PROMPT
Whenever a line contains the string "parsing", copy it out of the entries.

(Records contained in a dataset)
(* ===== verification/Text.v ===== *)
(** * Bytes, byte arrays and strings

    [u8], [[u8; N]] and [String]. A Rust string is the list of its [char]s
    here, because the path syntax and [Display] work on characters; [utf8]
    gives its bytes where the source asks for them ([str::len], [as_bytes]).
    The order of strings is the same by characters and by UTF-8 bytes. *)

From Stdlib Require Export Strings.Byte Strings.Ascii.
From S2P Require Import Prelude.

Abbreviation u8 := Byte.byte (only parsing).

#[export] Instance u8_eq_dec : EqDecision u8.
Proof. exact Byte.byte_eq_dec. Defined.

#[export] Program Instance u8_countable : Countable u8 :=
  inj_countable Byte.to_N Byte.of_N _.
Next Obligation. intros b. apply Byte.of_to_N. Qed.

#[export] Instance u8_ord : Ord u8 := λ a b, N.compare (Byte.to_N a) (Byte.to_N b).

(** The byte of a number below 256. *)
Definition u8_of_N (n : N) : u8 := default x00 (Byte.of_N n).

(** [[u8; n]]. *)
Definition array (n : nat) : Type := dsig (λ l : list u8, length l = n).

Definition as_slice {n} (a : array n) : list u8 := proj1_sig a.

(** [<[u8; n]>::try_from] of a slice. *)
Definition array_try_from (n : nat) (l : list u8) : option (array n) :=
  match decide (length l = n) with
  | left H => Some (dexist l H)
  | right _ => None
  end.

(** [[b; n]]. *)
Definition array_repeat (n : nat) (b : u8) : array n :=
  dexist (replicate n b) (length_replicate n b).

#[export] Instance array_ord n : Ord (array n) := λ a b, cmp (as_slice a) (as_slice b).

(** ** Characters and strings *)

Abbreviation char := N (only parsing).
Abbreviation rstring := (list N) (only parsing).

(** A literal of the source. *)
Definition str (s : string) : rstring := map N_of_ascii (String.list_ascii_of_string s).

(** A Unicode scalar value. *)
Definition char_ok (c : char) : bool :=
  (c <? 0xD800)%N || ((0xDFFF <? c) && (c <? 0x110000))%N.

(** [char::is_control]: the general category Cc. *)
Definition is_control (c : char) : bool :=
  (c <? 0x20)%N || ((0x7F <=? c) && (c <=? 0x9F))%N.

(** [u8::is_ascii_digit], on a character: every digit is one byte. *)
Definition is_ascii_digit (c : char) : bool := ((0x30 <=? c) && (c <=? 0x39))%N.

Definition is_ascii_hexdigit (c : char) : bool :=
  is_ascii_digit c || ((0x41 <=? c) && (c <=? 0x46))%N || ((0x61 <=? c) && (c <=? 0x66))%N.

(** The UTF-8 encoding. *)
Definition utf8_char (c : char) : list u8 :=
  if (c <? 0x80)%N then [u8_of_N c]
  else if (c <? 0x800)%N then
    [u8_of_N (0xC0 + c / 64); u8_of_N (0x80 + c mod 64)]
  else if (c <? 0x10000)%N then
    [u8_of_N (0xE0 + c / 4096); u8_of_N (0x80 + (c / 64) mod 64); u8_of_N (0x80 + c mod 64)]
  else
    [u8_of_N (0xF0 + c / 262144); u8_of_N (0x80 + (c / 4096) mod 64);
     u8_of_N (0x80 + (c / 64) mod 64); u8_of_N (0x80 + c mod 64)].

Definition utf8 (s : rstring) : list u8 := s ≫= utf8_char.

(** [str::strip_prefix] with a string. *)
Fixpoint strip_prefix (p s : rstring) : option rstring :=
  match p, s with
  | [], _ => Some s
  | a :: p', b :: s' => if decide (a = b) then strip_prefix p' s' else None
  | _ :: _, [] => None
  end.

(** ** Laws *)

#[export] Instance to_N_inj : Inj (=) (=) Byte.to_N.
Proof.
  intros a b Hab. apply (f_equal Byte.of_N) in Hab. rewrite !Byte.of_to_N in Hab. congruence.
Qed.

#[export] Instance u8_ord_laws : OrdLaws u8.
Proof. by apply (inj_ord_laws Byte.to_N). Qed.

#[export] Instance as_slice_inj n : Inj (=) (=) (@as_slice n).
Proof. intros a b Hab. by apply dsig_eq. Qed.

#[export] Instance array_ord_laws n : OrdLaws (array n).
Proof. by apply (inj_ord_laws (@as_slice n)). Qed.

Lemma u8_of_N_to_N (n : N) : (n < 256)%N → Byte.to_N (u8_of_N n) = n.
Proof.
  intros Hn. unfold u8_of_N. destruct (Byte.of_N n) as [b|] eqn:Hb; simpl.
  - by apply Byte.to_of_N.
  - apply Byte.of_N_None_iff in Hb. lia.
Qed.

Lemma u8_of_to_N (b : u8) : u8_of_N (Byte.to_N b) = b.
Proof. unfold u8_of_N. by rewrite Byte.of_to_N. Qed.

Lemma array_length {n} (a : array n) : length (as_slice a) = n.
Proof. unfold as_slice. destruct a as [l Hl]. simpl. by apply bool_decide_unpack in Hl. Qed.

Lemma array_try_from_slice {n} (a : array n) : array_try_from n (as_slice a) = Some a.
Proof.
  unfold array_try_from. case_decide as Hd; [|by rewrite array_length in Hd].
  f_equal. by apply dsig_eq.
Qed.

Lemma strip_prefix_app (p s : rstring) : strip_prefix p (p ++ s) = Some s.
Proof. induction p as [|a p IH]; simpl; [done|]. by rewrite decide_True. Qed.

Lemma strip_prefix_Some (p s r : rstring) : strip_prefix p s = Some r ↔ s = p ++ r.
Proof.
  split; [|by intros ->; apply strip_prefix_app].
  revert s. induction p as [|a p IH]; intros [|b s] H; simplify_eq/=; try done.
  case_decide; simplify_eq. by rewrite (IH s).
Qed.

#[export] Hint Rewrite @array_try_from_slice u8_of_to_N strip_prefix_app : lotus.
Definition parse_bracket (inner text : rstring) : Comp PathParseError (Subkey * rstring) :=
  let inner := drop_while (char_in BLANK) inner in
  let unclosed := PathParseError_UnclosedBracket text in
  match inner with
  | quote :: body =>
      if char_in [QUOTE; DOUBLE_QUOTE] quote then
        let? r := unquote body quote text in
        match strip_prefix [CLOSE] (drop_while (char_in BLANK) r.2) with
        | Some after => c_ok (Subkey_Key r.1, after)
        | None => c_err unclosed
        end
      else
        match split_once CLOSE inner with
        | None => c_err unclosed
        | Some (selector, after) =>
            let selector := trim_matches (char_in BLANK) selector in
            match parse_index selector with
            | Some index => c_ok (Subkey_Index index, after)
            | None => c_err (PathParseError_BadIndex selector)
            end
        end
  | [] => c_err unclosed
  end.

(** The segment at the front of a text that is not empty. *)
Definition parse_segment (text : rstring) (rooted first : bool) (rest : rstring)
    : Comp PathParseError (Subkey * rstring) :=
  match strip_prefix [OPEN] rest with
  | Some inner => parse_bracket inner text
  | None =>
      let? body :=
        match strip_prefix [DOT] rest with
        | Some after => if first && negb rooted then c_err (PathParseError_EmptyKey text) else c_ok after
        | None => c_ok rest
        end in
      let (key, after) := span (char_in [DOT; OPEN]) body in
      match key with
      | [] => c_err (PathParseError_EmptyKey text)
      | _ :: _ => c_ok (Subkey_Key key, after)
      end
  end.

EXERCISE RESULT
Abbreviation u8 := Byte.byte (only parsing).
Abbreviation char := N (only parsing).
Abbreviation rstring := (list N) (only parsing).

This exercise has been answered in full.